TASK DIRECTIONS:
What you return must be an exact copy of the lines in the listing below between the line holding "var_U : Field4 T;" and the line holding "out_N2 : Field3 T;", inclusive, and nothing more.

DATA TO EXAMINE:
■ ■ ■ ■
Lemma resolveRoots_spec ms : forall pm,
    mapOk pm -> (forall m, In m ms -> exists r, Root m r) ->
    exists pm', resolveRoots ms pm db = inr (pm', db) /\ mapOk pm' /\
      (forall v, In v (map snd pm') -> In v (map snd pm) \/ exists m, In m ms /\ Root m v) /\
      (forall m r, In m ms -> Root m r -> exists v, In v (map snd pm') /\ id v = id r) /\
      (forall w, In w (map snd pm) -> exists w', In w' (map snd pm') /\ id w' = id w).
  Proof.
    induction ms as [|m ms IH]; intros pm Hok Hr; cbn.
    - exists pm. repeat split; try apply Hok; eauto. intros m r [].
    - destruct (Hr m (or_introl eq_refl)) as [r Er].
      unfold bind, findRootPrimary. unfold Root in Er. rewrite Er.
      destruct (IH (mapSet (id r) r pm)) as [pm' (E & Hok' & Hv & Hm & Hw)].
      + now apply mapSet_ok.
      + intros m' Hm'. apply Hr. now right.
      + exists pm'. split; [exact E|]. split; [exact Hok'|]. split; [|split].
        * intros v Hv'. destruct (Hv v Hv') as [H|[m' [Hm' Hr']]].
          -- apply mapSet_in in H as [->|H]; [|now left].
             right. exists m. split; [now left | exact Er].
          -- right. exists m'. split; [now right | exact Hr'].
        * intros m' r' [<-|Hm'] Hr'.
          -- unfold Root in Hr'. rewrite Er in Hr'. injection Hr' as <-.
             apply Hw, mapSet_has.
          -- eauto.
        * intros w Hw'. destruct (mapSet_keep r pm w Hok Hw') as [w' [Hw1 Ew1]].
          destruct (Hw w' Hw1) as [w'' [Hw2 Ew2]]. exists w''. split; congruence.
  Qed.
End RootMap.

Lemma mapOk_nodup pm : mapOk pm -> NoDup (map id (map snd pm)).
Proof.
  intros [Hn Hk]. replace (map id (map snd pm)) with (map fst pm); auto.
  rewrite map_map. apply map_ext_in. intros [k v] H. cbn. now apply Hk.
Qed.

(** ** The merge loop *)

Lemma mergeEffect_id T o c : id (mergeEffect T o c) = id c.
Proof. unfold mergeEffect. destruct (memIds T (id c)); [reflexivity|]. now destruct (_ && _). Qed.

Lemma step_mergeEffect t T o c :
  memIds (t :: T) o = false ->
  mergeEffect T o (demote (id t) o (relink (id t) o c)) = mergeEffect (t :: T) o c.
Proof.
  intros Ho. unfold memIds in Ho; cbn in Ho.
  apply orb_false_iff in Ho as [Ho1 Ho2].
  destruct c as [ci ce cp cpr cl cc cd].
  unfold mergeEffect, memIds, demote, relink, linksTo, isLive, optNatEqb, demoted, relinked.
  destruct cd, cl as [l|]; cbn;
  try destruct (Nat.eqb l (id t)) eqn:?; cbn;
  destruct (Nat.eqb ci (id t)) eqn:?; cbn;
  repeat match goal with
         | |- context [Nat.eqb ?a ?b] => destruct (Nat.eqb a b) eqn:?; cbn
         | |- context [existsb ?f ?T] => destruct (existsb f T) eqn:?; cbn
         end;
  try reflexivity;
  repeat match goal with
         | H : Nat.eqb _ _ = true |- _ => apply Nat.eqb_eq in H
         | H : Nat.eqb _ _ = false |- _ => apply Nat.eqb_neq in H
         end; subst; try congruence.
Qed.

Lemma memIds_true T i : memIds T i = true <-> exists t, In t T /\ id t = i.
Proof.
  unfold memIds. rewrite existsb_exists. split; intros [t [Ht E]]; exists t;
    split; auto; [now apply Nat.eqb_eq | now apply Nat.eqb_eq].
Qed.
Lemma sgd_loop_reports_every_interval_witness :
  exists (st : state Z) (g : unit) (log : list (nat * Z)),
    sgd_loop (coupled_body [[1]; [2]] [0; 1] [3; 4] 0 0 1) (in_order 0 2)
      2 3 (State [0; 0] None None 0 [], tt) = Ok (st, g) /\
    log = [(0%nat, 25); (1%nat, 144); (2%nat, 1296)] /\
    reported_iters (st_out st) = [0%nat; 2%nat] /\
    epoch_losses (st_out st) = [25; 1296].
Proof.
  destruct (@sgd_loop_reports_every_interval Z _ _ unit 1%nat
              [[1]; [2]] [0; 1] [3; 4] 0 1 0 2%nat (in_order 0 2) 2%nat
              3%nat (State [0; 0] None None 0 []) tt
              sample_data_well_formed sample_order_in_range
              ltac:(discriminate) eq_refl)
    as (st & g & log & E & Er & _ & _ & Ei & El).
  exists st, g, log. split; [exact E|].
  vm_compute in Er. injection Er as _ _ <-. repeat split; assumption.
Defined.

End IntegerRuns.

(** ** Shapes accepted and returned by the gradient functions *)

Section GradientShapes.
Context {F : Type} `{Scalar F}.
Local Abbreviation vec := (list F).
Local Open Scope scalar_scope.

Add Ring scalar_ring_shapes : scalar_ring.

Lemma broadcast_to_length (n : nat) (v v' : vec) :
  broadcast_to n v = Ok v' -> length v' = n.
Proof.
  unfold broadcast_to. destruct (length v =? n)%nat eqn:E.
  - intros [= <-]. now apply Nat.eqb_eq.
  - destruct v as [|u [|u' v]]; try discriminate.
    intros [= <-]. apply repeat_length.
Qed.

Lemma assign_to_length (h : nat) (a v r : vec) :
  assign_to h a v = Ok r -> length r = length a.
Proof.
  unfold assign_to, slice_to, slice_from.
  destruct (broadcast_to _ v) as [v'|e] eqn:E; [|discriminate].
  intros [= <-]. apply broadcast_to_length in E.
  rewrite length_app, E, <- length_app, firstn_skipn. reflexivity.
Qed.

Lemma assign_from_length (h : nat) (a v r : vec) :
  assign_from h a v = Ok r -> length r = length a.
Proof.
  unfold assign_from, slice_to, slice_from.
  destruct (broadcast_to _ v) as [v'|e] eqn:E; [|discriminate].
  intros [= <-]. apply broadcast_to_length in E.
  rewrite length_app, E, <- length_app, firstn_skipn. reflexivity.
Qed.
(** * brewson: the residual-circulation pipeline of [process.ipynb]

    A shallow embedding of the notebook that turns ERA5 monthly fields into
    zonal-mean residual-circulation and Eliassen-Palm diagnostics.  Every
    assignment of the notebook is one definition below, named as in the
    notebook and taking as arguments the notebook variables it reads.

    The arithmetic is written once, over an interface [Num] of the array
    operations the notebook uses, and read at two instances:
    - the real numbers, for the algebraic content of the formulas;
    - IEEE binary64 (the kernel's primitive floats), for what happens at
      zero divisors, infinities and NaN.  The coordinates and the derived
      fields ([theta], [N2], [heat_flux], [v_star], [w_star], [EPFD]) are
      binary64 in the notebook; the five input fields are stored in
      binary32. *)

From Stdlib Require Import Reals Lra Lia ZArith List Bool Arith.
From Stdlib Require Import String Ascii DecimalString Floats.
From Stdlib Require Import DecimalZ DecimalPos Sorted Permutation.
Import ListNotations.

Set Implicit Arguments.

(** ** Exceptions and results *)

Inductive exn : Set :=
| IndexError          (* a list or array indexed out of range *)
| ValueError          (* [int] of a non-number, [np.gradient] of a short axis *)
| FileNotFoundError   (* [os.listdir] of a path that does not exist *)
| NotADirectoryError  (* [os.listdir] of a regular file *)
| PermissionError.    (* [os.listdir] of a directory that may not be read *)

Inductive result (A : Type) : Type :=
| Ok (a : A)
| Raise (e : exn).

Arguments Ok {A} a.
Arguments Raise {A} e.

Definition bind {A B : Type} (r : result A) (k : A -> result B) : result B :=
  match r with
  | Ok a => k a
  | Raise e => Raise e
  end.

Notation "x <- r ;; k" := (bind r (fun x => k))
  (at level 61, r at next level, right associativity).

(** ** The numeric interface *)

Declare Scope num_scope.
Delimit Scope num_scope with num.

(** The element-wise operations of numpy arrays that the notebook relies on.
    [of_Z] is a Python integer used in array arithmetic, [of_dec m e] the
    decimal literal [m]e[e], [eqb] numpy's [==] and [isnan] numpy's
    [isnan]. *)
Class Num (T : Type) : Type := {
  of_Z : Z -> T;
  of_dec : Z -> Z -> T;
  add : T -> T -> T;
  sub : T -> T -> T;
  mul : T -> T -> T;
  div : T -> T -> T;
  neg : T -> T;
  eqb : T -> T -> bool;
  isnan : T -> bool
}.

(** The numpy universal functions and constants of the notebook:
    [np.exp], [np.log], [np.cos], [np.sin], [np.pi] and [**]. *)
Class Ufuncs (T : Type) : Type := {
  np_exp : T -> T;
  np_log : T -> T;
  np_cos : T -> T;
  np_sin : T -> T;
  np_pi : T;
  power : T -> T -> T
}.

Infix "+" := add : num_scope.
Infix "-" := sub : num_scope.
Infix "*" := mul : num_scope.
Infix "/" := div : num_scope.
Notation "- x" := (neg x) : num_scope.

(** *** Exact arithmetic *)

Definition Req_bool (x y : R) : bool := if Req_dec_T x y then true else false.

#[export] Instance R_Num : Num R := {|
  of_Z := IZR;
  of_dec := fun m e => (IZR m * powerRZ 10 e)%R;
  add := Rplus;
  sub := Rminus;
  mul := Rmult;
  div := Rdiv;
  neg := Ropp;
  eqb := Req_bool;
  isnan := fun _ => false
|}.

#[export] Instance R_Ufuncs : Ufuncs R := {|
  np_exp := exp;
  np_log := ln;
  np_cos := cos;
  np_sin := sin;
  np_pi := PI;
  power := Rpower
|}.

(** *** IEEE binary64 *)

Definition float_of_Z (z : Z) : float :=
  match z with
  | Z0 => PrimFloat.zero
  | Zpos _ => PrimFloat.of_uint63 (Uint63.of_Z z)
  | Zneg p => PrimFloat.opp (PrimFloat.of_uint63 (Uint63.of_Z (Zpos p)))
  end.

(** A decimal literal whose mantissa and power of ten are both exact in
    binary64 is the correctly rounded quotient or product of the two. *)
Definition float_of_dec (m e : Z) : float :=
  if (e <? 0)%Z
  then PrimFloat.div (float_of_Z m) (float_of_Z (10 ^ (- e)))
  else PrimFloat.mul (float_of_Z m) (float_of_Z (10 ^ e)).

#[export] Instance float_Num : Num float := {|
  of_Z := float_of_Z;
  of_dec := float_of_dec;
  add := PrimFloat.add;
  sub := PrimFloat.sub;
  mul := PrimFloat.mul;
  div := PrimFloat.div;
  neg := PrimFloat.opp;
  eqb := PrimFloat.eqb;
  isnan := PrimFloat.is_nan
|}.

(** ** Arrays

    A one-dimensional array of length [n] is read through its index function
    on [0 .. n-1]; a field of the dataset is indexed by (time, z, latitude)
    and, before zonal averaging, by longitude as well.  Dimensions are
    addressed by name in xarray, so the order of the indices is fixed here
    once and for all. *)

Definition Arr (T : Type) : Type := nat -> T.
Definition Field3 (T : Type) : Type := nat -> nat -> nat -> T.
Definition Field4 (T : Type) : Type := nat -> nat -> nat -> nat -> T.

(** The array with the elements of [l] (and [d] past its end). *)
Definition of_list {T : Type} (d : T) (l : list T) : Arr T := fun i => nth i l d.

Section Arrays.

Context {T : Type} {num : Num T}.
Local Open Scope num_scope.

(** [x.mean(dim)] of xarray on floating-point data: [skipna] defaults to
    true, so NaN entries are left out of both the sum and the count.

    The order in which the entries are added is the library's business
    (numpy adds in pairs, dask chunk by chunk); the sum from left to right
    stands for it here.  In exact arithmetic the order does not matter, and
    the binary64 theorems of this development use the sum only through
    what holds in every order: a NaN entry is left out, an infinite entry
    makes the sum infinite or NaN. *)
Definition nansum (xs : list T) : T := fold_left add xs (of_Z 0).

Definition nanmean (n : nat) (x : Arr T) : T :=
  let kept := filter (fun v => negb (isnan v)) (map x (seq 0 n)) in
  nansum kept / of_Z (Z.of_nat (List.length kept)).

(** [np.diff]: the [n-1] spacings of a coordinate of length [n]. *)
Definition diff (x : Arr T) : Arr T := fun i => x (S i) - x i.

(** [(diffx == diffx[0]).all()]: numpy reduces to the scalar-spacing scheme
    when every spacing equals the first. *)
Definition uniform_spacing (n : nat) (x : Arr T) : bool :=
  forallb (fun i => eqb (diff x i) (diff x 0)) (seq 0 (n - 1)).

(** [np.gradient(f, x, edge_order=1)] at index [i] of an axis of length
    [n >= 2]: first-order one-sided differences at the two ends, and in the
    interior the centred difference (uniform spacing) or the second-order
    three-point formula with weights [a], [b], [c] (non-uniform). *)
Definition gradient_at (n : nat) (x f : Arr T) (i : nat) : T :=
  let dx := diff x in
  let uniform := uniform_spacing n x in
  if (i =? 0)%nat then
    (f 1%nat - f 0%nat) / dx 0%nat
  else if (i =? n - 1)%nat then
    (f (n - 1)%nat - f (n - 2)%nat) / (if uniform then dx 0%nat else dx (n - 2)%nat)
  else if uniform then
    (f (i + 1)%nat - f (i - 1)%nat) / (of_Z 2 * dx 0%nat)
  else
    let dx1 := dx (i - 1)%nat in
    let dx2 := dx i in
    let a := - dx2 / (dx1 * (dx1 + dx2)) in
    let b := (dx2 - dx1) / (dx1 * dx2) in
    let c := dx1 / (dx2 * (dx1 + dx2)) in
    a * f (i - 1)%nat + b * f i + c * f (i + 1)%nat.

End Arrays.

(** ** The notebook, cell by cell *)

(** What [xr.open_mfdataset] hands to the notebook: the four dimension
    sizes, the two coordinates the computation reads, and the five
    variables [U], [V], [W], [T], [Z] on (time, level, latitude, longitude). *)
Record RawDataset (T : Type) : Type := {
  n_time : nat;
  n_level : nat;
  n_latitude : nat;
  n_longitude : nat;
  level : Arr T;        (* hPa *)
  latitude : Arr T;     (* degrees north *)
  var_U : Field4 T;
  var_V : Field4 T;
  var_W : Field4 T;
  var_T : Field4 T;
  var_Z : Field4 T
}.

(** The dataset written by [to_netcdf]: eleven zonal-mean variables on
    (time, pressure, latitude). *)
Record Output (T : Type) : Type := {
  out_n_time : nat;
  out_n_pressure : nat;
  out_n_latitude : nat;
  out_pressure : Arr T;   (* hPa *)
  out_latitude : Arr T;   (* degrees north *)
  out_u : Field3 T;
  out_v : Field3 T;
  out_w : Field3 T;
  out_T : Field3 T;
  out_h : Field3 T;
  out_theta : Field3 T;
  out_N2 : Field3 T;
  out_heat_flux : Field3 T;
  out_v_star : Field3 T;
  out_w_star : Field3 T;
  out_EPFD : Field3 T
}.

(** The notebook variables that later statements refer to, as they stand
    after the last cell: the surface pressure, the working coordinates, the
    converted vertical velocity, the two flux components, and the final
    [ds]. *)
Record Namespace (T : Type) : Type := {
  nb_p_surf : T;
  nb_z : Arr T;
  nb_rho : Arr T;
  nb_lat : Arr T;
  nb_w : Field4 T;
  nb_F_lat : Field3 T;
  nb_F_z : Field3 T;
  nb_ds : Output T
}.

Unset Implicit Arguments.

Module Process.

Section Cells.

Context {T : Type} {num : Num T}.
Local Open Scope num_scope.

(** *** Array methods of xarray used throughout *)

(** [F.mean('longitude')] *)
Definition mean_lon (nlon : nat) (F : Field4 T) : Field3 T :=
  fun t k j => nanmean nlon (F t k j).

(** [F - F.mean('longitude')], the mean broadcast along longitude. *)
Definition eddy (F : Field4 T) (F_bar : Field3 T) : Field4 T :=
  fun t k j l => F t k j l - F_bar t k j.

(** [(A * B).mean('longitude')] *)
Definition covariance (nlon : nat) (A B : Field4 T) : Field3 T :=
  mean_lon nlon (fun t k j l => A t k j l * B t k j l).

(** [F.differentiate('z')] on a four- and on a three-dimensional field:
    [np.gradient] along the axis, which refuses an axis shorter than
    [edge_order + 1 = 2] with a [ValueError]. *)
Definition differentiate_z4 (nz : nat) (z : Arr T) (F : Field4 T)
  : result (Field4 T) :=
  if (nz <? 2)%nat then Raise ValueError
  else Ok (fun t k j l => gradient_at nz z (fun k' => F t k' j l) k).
■ ■ ■ ■
YOUR RESPONSE:
  var_U : Field4 T;
  var_V : Field4 T;
  var_W : Field4 T;
  var_T : Field4 T;
  var_Z : Field4 T
}.

(** The dataset written by [to_netcdf]: eleven zonal-mean variables on
    (time, pressure, latitude). *)
Record Output (T : Type) : Type := {
  out_n_time : nat;
  out_n_pressure : nat;
  out_n_latitude : nat;
  out_pressure : Arr T;   (* hPa *)
  out_latitude : Arr T;   (* degrees north *)
  out_u : Field3 T;
  out_v : Field3 T;
  out_w : Field3 T;
  out_T : Field3 T;
  out_h : Field3 T;
  out_theta : Field3 T;
  out_N2 : Field3 T;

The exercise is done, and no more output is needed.